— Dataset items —
__________________________________________________
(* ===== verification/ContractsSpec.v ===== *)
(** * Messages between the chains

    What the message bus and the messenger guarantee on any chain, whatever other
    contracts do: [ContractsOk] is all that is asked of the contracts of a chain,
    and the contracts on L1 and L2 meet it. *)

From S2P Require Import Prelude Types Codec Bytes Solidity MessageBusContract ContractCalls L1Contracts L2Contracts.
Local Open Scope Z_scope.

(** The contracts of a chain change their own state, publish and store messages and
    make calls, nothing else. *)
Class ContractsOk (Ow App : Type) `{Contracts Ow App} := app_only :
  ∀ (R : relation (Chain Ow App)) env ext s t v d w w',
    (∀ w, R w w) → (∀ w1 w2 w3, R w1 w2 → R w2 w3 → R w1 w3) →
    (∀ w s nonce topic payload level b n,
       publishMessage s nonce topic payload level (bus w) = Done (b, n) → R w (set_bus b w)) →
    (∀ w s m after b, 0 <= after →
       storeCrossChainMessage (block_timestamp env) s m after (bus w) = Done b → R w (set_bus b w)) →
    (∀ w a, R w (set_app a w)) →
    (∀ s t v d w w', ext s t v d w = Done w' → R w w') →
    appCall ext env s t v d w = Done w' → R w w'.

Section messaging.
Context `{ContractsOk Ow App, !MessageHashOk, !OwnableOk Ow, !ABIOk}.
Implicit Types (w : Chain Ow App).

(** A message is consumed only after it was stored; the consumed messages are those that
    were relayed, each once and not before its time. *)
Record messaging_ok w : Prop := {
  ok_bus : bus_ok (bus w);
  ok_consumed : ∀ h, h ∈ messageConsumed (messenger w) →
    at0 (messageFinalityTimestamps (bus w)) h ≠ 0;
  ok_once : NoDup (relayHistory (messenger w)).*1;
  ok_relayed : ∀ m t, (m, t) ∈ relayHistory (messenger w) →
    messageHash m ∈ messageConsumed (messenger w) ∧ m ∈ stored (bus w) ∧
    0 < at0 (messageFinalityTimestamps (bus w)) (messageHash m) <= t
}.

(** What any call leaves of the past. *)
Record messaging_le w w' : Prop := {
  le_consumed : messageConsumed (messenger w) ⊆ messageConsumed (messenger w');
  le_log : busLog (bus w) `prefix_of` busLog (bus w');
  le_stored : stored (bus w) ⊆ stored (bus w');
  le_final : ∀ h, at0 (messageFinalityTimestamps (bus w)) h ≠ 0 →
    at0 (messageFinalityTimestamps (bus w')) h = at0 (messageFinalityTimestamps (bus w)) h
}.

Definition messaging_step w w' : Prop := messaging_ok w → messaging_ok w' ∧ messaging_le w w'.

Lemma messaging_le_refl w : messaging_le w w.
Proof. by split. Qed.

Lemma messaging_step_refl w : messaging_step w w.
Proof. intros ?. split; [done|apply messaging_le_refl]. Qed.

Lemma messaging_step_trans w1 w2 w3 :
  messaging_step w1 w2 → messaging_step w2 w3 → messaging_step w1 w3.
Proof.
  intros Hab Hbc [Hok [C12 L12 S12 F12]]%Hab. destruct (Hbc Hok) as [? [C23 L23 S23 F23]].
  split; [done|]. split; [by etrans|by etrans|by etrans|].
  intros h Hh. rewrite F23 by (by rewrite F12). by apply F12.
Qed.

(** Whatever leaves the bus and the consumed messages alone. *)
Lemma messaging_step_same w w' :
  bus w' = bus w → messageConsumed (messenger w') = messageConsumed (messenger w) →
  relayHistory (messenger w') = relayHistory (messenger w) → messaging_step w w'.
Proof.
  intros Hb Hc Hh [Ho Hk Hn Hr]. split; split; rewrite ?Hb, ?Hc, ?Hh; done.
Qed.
__________________________________________________
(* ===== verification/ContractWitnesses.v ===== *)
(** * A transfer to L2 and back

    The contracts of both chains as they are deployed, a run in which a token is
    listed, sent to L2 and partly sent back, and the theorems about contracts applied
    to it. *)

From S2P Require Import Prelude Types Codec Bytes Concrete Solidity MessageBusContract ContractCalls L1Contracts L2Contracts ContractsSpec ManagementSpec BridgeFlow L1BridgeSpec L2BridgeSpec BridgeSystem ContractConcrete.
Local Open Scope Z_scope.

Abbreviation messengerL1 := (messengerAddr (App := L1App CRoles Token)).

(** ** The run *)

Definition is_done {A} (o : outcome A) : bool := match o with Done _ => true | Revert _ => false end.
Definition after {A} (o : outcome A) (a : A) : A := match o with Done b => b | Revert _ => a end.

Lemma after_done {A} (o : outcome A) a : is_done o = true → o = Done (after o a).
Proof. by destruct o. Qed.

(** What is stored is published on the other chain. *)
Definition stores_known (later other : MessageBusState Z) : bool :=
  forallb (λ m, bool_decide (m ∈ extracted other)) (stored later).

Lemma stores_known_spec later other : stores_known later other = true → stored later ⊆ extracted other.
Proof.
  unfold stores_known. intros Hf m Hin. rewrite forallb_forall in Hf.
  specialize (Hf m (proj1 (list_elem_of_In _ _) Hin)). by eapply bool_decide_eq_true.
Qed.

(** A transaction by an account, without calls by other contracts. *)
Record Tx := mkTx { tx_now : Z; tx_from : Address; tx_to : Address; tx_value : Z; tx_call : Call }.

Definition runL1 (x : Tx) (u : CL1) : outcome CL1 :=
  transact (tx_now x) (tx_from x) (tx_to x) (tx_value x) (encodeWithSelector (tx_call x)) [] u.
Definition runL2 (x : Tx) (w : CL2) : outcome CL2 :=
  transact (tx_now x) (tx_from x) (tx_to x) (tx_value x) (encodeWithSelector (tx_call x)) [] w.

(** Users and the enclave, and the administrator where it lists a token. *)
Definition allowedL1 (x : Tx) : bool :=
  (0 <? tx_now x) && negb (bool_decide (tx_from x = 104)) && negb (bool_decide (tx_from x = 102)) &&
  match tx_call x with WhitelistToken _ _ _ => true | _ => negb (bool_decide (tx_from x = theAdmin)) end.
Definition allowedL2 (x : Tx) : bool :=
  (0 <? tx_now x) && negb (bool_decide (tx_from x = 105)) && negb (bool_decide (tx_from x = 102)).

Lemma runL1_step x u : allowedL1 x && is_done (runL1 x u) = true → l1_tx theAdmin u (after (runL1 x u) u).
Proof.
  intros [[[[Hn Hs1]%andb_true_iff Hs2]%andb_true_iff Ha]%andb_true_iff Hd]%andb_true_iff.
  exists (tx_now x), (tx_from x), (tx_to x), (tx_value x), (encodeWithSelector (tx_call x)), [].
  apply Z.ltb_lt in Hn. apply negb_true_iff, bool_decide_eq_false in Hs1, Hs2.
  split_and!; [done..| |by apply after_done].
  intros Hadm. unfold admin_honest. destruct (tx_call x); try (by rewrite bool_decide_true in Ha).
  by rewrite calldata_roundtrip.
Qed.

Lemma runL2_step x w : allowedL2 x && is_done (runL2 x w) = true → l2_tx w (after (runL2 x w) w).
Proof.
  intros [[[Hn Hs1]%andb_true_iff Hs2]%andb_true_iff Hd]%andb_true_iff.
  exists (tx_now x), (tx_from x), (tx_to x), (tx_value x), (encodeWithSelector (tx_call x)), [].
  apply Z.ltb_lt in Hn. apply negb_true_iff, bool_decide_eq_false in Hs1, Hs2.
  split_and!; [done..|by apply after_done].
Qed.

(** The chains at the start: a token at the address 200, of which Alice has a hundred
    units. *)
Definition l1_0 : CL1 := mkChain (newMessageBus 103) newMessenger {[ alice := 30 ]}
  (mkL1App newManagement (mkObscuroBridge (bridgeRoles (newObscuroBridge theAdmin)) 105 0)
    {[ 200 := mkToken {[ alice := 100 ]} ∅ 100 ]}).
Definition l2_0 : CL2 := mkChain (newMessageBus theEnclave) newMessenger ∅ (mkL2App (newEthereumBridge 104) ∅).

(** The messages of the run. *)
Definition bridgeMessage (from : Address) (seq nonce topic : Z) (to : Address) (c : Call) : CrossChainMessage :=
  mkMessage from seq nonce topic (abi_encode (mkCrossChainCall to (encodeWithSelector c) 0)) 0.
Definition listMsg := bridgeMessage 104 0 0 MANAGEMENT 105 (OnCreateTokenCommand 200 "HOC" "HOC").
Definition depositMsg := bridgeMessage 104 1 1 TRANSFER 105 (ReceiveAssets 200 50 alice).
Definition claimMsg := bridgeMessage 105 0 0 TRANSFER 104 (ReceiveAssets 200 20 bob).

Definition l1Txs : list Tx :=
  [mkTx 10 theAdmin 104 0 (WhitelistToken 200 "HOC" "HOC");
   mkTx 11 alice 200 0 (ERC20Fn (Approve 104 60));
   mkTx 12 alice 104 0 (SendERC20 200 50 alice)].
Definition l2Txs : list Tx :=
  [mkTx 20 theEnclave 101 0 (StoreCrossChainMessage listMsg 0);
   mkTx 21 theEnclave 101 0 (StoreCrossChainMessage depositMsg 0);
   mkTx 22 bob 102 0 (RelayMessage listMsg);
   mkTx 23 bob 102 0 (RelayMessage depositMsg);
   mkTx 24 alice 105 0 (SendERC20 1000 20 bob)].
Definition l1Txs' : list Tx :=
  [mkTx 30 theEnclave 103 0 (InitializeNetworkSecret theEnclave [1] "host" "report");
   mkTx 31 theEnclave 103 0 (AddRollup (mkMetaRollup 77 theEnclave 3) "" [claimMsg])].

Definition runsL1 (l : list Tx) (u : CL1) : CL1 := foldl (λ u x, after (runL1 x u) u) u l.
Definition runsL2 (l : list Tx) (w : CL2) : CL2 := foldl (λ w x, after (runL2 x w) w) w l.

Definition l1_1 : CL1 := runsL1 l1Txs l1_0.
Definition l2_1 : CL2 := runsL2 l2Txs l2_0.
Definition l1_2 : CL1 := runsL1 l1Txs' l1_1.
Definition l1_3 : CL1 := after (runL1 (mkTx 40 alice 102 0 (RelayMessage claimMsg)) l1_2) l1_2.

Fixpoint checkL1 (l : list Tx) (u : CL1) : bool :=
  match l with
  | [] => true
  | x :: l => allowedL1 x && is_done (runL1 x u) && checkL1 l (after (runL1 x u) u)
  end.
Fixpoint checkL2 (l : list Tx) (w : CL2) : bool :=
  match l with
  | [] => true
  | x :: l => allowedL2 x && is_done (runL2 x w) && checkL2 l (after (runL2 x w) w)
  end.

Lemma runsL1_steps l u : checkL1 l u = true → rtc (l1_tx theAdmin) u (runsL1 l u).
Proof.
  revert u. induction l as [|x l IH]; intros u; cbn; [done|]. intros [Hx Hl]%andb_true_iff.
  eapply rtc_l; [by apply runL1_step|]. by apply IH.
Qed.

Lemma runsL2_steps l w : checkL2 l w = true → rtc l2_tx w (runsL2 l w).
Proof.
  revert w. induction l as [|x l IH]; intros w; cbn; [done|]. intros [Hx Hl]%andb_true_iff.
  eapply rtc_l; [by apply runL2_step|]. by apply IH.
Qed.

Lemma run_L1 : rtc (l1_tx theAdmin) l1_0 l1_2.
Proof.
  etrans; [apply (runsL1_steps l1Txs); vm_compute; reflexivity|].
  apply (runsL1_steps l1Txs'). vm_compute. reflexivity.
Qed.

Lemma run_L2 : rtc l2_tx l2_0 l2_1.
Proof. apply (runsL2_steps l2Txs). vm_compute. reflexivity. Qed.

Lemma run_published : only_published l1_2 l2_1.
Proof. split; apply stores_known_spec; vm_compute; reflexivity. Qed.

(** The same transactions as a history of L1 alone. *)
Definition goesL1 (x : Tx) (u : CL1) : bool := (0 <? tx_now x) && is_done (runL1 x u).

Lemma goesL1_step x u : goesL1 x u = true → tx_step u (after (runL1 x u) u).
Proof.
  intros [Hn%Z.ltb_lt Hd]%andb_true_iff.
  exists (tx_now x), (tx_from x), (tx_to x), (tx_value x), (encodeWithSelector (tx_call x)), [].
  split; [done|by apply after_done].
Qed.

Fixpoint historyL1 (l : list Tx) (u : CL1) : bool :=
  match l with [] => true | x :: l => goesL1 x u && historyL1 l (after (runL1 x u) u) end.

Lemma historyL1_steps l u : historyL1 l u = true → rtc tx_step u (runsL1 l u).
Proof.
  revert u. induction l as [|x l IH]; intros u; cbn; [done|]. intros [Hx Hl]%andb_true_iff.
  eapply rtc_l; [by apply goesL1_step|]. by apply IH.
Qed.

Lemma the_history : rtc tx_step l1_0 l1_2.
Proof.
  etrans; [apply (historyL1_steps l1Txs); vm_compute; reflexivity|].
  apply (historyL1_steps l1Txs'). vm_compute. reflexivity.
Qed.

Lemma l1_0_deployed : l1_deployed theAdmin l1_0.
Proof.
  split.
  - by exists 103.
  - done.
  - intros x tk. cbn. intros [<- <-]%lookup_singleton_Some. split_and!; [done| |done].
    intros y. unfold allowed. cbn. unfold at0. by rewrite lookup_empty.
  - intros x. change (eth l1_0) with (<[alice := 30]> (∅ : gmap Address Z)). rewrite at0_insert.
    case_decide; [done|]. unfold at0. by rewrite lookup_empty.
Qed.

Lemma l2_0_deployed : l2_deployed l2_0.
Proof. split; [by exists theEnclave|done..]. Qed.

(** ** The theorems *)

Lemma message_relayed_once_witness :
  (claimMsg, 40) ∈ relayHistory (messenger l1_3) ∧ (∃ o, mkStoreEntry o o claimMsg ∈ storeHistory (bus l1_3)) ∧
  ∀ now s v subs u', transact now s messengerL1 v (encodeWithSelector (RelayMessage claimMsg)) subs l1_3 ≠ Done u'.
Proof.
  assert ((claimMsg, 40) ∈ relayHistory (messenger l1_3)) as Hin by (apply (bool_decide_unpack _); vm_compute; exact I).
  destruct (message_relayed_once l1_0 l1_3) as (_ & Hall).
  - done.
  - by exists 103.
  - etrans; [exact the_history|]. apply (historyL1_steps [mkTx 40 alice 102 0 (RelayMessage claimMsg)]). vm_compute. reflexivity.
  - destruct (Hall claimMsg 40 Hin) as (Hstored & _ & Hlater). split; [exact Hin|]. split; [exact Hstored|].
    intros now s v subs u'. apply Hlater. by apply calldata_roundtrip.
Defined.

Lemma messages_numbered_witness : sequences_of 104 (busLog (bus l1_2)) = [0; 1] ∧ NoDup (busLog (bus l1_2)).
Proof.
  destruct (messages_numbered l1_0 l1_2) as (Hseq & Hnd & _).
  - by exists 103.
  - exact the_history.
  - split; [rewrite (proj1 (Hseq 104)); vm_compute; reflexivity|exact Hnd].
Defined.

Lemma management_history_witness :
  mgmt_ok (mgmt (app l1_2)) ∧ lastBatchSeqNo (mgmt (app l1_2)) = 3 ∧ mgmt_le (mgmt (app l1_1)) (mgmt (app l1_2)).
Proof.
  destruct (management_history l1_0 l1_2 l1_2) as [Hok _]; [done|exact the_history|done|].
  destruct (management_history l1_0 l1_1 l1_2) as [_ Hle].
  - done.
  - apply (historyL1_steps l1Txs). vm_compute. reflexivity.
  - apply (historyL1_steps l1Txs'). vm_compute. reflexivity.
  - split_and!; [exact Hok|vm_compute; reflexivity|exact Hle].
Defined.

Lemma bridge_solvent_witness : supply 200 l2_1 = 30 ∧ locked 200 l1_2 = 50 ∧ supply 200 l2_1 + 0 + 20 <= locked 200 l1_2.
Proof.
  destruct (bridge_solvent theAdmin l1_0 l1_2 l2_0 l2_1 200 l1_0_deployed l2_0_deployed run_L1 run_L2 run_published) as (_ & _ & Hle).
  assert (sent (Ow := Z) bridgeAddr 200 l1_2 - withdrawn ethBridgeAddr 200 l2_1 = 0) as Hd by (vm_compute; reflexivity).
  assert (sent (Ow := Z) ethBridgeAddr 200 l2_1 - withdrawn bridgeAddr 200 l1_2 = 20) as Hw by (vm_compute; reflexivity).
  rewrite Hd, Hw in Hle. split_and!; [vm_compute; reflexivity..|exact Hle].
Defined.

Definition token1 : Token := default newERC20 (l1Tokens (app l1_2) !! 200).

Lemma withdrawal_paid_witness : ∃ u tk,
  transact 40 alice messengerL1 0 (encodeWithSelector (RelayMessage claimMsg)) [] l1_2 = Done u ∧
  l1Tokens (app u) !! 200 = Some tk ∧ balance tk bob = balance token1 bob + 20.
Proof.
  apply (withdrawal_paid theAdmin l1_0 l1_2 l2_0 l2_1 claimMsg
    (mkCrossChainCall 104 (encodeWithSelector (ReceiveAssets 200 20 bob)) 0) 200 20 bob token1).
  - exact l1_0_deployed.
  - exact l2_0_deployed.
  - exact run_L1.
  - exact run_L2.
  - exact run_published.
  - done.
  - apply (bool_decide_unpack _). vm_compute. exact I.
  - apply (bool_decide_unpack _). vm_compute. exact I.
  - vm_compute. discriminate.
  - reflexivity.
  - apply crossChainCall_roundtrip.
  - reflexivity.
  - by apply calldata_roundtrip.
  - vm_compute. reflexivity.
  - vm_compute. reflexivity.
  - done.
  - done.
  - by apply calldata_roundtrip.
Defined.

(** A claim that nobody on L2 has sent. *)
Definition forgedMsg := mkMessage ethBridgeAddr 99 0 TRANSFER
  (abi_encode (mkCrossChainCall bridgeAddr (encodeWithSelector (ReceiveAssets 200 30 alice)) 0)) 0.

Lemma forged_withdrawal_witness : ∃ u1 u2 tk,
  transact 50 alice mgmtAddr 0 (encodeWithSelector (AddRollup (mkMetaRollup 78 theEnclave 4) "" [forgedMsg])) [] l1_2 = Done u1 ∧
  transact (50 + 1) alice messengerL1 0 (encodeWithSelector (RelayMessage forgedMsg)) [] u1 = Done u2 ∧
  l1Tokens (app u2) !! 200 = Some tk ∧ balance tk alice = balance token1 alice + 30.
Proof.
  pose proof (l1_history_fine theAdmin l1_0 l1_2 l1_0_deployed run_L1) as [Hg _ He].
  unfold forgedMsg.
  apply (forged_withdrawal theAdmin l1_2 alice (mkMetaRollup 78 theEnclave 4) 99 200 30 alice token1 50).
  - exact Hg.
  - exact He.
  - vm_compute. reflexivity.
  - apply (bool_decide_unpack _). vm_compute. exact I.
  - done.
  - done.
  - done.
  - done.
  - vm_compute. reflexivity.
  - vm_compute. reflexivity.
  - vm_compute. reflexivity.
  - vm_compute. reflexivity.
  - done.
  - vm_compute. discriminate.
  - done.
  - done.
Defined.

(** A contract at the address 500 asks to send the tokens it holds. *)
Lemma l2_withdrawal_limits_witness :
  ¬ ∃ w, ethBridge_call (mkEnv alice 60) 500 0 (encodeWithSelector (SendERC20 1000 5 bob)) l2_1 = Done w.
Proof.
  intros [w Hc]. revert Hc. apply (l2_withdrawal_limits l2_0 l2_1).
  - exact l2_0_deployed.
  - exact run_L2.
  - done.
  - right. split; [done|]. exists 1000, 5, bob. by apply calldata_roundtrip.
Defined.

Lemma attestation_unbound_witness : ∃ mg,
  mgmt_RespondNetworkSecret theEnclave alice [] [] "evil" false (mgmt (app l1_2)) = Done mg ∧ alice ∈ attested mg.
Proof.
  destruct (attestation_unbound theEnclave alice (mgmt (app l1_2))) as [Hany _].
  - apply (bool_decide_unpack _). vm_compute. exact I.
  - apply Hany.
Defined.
__________________________________________________
— ACTION ITEM —
Using the records above, copy each line that contains "withdrawn".

— RESULT OF THE EXERCISE —
  assert (sent (Ow := Z) bridgeAddr 200 l1_2 - withdrawn ethBridgeAddr 200 l2_1 = 0) as Hd by (vm_compute; reflexivity).
  assert (sent (Ow := Z) ethBridgeAddr 200 l2_1 - withdrawn bridgeAddr 200 l1_2 = 20) as Hw by (vm_compute; reflexivity).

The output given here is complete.